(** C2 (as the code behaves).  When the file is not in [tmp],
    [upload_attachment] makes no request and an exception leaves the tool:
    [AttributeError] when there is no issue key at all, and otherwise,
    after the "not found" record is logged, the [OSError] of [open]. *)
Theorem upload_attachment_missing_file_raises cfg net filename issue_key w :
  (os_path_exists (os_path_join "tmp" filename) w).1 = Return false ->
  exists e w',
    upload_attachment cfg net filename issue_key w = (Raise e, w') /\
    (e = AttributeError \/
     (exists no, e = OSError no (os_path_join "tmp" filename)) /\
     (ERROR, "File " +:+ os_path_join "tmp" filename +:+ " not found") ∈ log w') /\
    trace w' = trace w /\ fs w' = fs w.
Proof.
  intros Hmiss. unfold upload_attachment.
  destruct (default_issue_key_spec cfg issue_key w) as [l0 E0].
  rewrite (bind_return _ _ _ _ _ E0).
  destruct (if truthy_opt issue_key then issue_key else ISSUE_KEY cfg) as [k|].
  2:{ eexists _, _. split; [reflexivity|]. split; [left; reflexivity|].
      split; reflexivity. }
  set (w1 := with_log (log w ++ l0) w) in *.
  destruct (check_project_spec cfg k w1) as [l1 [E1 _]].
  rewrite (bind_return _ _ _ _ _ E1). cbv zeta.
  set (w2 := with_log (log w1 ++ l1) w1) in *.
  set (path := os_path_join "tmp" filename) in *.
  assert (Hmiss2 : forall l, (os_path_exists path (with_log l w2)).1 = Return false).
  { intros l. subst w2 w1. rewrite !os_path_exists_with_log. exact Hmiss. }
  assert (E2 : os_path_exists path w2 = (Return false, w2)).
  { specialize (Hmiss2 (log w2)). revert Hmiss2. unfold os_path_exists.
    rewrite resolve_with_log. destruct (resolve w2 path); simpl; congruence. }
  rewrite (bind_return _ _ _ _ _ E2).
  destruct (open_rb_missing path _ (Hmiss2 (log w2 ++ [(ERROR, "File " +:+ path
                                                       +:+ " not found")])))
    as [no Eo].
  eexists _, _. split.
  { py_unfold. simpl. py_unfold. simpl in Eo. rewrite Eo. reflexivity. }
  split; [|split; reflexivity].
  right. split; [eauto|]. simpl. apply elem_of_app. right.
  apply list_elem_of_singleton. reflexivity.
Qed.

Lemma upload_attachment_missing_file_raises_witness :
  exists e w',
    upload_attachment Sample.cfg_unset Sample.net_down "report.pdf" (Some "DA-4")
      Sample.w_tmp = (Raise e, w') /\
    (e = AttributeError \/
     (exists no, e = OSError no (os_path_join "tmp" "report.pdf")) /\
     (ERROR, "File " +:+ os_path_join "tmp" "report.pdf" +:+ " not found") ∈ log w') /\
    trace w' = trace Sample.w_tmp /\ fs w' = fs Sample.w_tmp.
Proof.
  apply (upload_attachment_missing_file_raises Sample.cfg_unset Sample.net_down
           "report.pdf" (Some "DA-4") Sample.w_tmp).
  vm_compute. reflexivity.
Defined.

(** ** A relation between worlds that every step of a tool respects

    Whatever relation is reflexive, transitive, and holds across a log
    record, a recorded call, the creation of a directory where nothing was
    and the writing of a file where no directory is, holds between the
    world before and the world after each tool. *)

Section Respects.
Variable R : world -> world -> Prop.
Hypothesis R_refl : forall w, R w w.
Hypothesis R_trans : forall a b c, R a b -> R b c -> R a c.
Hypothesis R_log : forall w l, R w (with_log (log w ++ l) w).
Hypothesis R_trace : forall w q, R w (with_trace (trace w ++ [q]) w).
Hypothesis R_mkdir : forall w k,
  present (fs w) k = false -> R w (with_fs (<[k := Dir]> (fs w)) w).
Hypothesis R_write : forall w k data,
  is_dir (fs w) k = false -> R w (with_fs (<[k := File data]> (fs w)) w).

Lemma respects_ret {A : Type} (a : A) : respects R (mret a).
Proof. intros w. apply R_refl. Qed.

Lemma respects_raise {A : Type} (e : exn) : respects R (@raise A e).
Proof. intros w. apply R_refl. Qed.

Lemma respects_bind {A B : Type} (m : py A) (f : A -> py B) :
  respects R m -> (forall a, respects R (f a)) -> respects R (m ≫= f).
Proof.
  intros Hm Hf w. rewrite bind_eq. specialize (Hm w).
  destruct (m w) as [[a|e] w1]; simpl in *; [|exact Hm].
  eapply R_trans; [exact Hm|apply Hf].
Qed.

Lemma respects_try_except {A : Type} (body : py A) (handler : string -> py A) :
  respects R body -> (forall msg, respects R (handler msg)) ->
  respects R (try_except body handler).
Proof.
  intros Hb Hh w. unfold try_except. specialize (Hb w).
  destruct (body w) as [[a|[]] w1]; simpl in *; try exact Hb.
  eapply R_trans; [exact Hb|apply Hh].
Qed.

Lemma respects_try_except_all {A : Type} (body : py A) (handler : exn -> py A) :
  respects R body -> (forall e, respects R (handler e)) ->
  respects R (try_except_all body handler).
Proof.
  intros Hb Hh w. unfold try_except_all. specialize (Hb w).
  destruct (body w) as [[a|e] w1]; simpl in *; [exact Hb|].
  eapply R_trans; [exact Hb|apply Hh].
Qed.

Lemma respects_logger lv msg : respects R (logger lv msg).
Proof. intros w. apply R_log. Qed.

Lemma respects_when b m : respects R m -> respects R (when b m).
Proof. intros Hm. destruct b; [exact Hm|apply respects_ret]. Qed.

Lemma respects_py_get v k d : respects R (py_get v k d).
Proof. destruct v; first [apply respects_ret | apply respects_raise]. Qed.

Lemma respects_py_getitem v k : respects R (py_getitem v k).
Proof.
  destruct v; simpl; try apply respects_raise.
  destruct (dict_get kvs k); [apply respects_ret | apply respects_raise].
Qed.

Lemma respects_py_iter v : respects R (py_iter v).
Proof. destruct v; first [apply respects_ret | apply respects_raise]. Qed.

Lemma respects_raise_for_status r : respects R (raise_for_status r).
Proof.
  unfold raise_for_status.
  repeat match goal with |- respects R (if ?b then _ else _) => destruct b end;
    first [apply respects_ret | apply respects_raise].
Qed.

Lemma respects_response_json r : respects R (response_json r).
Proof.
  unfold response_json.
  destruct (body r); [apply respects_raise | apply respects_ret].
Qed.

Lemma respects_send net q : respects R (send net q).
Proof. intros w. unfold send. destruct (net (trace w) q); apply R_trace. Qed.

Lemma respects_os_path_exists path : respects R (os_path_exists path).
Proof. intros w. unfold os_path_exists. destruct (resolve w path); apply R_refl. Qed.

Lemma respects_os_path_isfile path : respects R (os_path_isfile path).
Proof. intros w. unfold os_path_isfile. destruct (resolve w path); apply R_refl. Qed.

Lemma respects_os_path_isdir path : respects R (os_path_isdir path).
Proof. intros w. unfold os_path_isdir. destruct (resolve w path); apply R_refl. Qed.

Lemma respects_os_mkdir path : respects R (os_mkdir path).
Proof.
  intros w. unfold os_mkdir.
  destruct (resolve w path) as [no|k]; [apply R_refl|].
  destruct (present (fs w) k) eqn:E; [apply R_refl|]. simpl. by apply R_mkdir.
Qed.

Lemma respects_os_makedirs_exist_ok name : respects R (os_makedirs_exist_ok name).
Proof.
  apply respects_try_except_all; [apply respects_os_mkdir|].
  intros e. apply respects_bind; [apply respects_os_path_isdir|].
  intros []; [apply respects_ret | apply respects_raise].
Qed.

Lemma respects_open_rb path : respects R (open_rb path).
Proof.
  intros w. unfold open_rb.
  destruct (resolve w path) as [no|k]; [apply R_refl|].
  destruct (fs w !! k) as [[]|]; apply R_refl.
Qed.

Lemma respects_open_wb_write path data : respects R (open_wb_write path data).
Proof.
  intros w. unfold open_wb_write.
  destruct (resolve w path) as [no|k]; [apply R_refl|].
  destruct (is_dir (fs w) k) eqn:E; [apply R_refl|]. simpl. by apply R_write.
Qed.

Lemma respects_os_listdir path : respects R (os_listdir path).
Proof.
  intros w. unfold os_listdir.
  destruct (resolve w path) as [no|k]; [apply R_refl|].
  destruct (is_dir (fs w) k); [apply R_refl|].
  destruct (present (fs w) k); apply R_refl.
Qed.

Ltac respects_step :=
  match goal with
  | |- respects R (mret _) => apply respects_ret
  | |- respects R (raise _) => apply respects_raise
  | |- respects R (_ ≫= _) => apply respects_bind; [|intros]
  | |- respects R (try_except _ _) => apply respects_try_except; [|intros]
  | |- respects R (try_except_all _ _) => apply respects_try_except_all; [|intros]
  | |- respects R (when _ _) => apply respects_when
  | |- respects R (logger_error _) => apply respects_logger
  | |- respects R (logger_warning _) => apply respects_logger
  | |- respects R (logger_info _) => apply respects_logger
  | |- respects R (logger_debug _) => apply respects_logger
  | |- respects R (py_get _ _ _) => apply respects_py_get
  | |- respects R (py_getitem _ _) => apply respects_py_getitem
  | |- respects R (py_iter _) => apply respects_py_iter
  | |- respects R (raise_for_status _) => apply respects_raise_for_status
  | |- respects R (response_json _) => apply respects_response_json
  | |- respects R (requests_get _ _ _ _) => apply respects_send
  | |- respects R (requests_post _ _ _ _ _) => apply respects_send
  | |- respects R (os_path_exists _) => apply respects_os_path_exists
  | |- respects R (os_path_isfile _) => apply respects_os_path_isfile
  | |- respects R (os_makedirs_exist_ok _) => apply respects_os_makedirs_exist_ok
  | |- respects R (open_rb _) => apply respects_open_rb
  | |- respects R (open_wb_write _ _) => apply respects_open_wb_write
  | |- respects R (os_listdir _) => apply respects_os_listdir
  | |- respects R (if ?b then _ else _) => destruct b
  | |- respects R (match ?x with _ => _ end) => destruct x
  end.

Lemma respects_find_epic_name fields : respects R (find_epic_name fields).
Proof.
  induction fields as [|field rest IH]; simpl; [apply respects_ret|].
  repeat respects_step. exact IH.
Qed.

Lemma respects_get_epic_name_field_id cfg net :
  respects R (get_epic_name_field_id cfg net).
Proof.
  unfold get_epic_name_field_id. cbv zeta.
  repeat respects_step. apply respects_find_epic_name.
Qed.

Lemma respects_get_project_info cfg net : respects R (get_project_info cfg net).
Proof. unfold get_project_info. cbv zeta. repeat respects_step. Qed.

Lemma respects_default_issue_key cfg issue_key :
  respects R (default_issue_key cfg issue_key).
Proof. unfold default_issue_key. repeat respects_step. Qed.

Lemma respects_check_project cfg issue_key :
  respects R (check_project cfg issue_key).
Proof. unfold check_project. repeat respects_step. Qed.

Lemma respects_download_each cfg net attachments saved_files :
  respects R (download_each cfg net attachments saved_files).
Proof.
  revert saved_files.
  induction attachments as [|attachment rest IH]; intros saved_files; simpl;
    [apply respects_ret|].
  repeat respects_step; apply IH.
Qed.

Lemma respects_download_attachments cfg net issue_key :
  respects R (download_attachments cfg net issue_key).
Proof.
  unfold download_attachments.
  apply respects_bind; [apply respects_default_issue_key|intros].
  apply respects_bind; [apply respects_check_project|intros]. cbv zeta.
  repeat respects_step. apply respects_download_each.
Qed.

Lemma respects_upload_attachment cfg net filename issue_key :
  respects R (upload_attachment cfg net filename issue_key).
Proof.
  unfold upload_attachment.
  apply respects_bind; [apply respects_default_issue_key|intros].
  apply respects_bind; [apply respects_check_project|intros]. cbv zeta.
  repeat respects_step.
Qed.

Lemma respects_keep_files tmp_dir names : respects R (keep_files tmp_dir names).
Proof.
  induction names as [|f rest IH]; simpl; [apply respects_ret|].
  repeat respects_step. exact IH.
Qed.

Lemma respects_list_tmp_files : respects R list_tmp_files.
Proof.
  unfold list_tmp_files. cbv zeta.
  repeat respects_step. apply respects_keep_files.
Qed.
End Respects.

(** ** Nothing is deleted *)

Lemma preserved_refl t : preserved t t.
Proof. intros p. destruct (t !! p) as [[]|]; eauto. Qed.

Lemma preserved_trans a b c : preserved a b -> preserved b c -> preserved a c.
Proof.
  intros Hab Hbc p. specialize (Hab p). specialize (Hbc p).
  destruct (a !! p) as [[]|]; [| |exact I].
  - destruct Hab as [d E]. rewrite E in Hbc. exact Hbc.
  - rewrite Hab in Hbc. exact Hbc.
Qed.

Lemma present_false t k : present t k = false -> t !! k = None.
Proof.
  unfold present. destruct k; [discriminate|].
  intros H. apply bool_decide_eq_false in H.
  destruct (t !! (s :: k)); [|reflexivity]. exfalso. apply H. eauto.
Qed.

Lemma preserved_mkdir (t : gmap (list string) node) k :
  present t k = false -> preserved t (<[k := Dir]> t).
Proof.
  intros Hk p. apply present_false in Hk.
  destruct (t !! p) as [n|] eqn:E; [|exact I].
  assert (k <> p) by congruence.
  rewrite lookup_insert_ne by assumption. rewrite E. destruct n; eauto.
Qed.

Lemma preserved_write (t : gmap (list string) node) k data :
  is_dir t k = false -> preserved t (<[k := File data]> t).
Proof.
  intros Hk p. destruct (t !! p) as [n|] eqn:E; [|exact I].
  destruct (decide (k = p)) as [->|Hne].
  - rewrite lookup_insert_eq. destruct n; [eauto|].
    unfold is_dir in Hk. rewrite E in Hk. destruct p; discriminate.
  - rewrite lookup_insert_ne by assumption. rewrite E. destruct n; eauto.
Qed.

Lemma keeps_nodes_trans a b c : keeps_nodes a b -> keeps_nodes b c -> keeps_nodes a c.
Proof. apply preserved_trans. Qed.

◆ ◆ ◆ ◆

[Task directions]
Find the lines above that contain the word "reflexivity" and collect them.

[Task output]
  2:{ eexists _, _. split; [reflexivity|]. split; [left; reflexivity|].
      split; reflexivity. }
  { py_unfold. simpl. py_unfold. simpl in Eo. rewrite Eo. reflexivity. }
  split; [|split; reflexivity].
  apply list_elem_of_singleton. reflexivity.
  vm_compute. reflexivity.
  destruct (t !! (s :: k)); [|reflexivity]. exfalso. apply H. eauto.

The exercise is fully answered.